Morels and Markets

Lauren Etter and Janet Adamy report ($) in the Journal about the morel rush now happening along the Whitefish Range west of the divide. A fascinating local market develops around the wild crop, with impromptu buyers popping up along roadsides to pay the pickers who roam last year’s wildfire burns in search of the fungal delicacy. There’s plenty of incentive:

Pickers here are selling a pound of fresh morels for about $3.50, which is low, they say. Wholesalers are selling fresh morels for as little as $8 a pound, not quite half last year’s going price. . . .

Cooks love morels, which have a spongelike appearance, because of their nutty taste and extraordinary ability to soak up sauces. A pound of morels sells for as much as $40 at fancy food stores like Dean & DeLuca in New York.

On the production end, the forest service charges $100 for a season harvesting permit and $500 for a buying permit in National Forests (commercial harvesting is banned in wilderness areas and Glacier National Park). For those prices and the cost of a tent to live in, one picker-buyer profiled in the Journal article said he could earn $800 a day all season, but he also faces high theft rates and vigilantism by armed pickers protecting “their” territory. It’s no place to raise a family, but he does: his wife and three young children share the tent.

4 Responses to “Morels and Markets”

  1. John Clayton Says:

    In our society-wide quest for efficient markets, we have a habit of squeezing out the little guy. Collecting mushrooms is a pretty low-tech way for somebody who hasn’t had the benefit of education or access to capital markets to still make a buck.

    I agree regulation could make the market more orderly, safe, and efficient. But at the price of accessible?

    As long as organized crime hasn’t gotten involved, or innocent bystanders hurt, I’m sure it’s such a bad thing.

  2. Anthony Says:

    John, I agree that at some point permit prices would be so high as to make morel picking unprofitable and therefore put the little guy out of business. (Though I can think of at least one other market where astronomical permit fees have actually brought more “little guys” in: in New York City taxi medallions go for several hundred thousand dollars each, and although only taxi companies can afford to buy the medallions, the margin on driving a taxi for those companies has become so thin that recent immigrants appear to be the only demographic to find taxi driving worthwhile relative to their other opportunities.)

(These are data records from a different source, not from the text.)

(** * DesignPatterns: a shallow embedding of the pattern demonstrations

    The repository is a set of independent TypeScript examples.  Each
    module below embeds one example: objects become records, object
    identity becomes an index into a store, [console.log] becomes an
    append to a list of lines, and a JavaScript exception becomes the
    [Throw] outcome of a small error monad. *)

From Stdlib Require Import ZArith Lia Ascii.
From stdpp Require Import base list strings pretty gmap.

(** ** Outcomes of a call

    A call either returns a value, throws, or (for the recursive walks
    over a linked chain, which need a step budget) runs out of fuel. *)

Inductive exn : Type :=
| TypeError (msg : string).

Inductive outcome (A : Type) : Type :=
| Return (a : A)
| Throw (e : exn)
| OutOfFuel.

Arguments Return {A} a.
Arguments Throw {A} e.
Arguments OutOfFuel {A}.

(** Object references are positions in a store. *)
Abbreviation ref := nat (only parsing).

(** The console is the list of lines printed so far. *)
Definition console := list string.

(** A computation that prints: it threads the console and may throw.
    Lines printed before a throw stay printed. *)
Definition IO (A : Type) : Type := console → outcome A * console.
(** For a collapsed caret that the default action has moved one step to the
    left, and with a valid position beyond it, ArrowLeft follows the strict
    rule: the caret moves to the nearest valid position strictly less than
    the offset it had at dispatch, and to the first valid position when there
    is none. *)
Lemma arrowLeft_strict_for_a_moved_caret (options : Options)
  (engine : Engine.t Callback) (event : Event.t)
  (dispatched updated : Target.t) :
  createTextMask options = Ok engine ->
  StronglySorted Z.lt (get_validPositions options) ->
  Event.target event = Some dispatched ->
  Event.type event = "keydown" ->
  Event.key event = "ArrowLeft" ->
  Target.selectionStart updated = Target.selectionStart dispatched - 1 ->
  (exists v, In v (get_validPositions options)
             /\ Target.selectionStart updated < v) ->
  arrowLeftStrict (get_validPositions options)
    (Target.selectionStart dispatched)
    (Engine.onKeyDown engine event updated).
Proof.
  intros Hok Hsorted Htarget Htype Hkey Hmoved Hbeyond.
  apply createTextMask_Ok in Hok.
  destruct Hok as (_ & _ & Hne & _ & ->).
  cbn [operations Engine.onKeyDown].
  rewrite (manage_target _ _ _ _ _ _ _ Htarget), Htype, Hkey.
  rewrite deferred_ArrowLeft. cbv zeta.
  set (validPositions := get_validPositions options) in *.
  set (offset := Target.selectionStart dispatched) in *.
  split.
  - intros m (Hin & Hlt & Hmax).
    destruct (nearestValidPosition_left_nearest validPositions
                (Target.selectionStart updated) Hsorted Hbeyond)
      as (m' & Hcaret & Hin' & Hle' & Hmax').
    { exists m. split; [exact Hin|lia]. }
    assert (m' = m).
    { specialize (Hmax m' Hin' ltac:(lia)).
      specialize (Hmax' m Hin ltac:(lia)). lia. }
    subst m'. rewrite Hcaret. unfold movesCaretTo.
    apply in_or_app. right. now left.
  - intros Hall first Hfirst.
    rewrite (nearestValidPosition_left_fallback validPositions
               (Target.selectionStart updated)).
    + rewrite (index_first _ Hne).
      destruct validPositions as [|v rest]; [discriminate|].
      injection Hfirst as <-. unfold movesCaretTo.
      apply in_or_app. right. now left.
    + intros v Hv. specialize (Hall v Hv). lia.
Qed.

End PropertiesMore.

(** ** The further properties on concrete inputs *)

Section ConcreteMore.

Import Examples.

Let table : SpecUtils.MaskDefinitions := SpecUtils.defaultMaskDefinitions.

(** A digit as placeholder of the pattern [99]: the error names the slot
    [9]. *)
Lemma createTextMask_first_failure_witness :
  let options : Options.t SpecUtils.MaskDefinitions Callback :=
    {| Options.pattern := Some "99";
       Options.placeholder := Some "5";
       Options.maskDefinitions := None;
       Options.guide := None;
       Options.stripMask := None;
       Options.allowEmpty := None;
       Options.onChange := None;
       Options.onCompletePattern := None |} in
  createTextMask options = Throw (placeholderMatches "5" "9")
  /\ charMatchTest "5" (get_maskDefinitions options) = Some "9"%char.
Proof.
  intros options.
  assert (Hthrow : createTextMask options = Throw (placeholderMatches "5" "9"))
    by reflexivity.
  split; [exact Hthrow|].
  destruct (createTextMask_first_failure options _ Hthrow)
    as (_ & _ & _ & _ & Hmarker).
  apply Hmarker. reflexivity.
Defined.

Lemma format_stripped_applies_mask_witness :
  Engine.format (engine "99-99" true true) (Some "123")
  = SpecUtils.applyMask "123" "99-99" "_" true false table.
Proof.
  assert (Hok : createTextMask (options "99-99" true true)
                = Ok (engine "99-99" true true)) by reflexivity.
  exact (format_stripped_applies_mask (options "99-99" true true)
           (engine "99-99" true true) Hok eq_refl (Some "123")).
Defined.

Lemma format_after_normalize_witness :
  Engine.format (engine "99" true true)
    (Some (fst (Engine.normalize (engine "99" true true) "12" (Some "1"))))
  = "12".
Proof.
  assert (Hok : createTextMask (options "99" true true)
                = Ok (engine "99" true true)) by reflexivity.
  apply (format_after_normalize (options "99" true true)
           (engine "99" true true) "12" (Some "1") Hok).
  left. reflexivity.
Defined.

Lemma normalize_effects_shape_witness :
  snd (Engine.normalize (engine "99" true true) "12" (Some "1"))
  = [Call "onChange" "12"; SetTimeout "onCompletePattern" "12" 10].
Proof.
  assert (Hok : createTextMask (options "99" true true)
                = Ok (engine "99" true true)) by reflexivity.
  destruct (normalize_effects_shape (options "99" true true)
              (engine "99" true true) "12" (Some "1") Hok) as [Hshape _].
  destruct (Hshape "onCompletePattern" "12" 10) as (_ & _ & _ & Heffects).
  - right. left. reflexivity.
  - exact Heffects.
Defined.

(** A click on the valid position 2 of [(999)]. *)
Lemma click_caret_witness :
  let event := event "click" "" "(12_)" 2 2 in
  Engine.onClick (engine "(999)" true true) event (target "(12_)" 2 2)
  = [Persist; PreventDefault].
Proof.
  intros event.
  assert (Hok : createTextMask (options "(999)" true true)
                = Ok (engine "(999)" true true)) by reflexivity.
  destruct (click_caret (options "(999)" true true) (engine "(999)" true true)
              event (target "(12_)" 2 2) (target "(12_)" 2 2)
              Hok eq_refl eq_refl) as [Hvalid _].
  apply Hvalid; [reflexivity|]. right. left. reflexivity.
Defined.

(** The Tab key. *)
Lemma ignored_events_witness :
  let event := event "keydown" "Tab" "(12_)" 2 2 in
  Engine.onKeyDown (engine "(999)" true true) event (target "(12_)" 2 2)
  = [Persist].
Proof.
  intros event.
  assert (Hok : createTextMask (options "(999)" true true)
                = Ok (engine "(999)" true true)) by reflexivity.
  destruct (ignored_events (options "(999)" true true)
              (engine "(999)" true true)
              (Engine.onKeyDown (engine "(999)" true true))
              event (target "(12_)" 2 2) Hok (or_introl eq_refl))
    as [_ Hignored].
  apply Hignored; [discriminate|].
  right. split; [reflexivity|]. split; discriminate.
Defined.

Lemma handler_single_action_witness :
  let event := event "focus" "" "(12_)" 0 0 in
  let effects :=
    Engine.onFocus (engine "(999)" true true) event (target "(12_)" 0 0) in
  effects = []
  \/ exists action,
       effects = (persisted event ++ action)%list /\ singleAction action.
Proof.
  intros event effects.
  assert (Hok : createTextMask (options "(999)" true true)
                = Ok (engine "(999)" true true)) by reflexivity.
  apply (handler_single_action (options "(999)" true true)
           (engine "(999)" true true)
           (Engine.onFocus (engine "(999)" true true)) event
           (target "(12_)" 0 0) Hok).
  right. right. left. reflexivity.
Defined.

(** ArrowRight after the area code of a phone number: from 3, over the
    literals, to 6. *)
Lemma arrows_between_neighbours_witness :
  let event := event "keydown" "ArrowRight" "(555) ___-____" 3 3 in
  Engine.onKeyDown (engine "(999) 999-9999" true true) event
    (target "(555) ___-____" 4 4)
  = caretMove event 6.
Proof.
  intros event.
  assert (Hok : createTextMask (options "(999) 999-9999" true true)
                = Ok (engine "(999) 999-9999" true true)) by reflexivity.
  assert (Hsorted : StronglySorted Z.lt
                      (get_validPositions (options "(999) 999-9999" true true))).
  { repeat (constructor; try reflexivity). }
  destruct (arrows_between_neighbours (options "(999) 999-9999" true true)
              (engine "(999) 999-9999" true true) event
              (target "(555) ___-____" 3 3) (target "(555) ___-____" 4 4)
              2%nat 3 6 Hok Hsorted eq_refl eq_refl eq_refl eq_refl)
    as [Hright _].
  apply Hright; [reflexivity|]. split; [discriminate|reflexivity].
Defined.

(** ArrowLeft from the end of ["12-"] with the pattern [99-]. *)
Lemma arrowLeft_nothing_beyond_witness :
  let event := event "keydown" "ArrowLeft" "12-" 3 3 in
  Engine.onKeyDown (engine "99-" true true) event (target "12-" 2 2)
  = caretMove event 0.
Proof.
  intros event.
  assert (Hok : createTextMask (options "99-" true true)
                = Ok (engine "99-" true true)) by reflexivity.
  apply (arrowLeft_nothing_beyond (options "99-" true true)
           (engine "99-" true true) event (target "12-" 3 3)
           (target "12-" 2 2) Hok eq_refl eq_refl eq_refl).
  intros v [<-|[<-|[]]]; discriminate.
Defined.

End ConcreteMore.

    But I don’t see efficiency opposed to accessibility, which I agree is a good thing. A more efficient market in morels here is unlikely to bring in “big guys” with lots of capital harvesting up all the morels with big fungus combines–the woodlands of northwestern Montana probably can’t be rushed into greater morel productivity by multinational agribusiness. Instead, efficiency would–at the right permit price point–lower costs rather than raise production, meaning that people like that little guy profiled in the WSJ article would spend less on a permit (and the public good of law enforcement) than they would otherwise need to spend on guns, ammo, losses to theft, etc. (These prove costly to the little guy even without organized crime or innocent bystanders getting hurt.) And while it may be hard to sympathize with morel consumers, efficiency in general favors the little guy who has to buy the tent and food to shelter and feed his family.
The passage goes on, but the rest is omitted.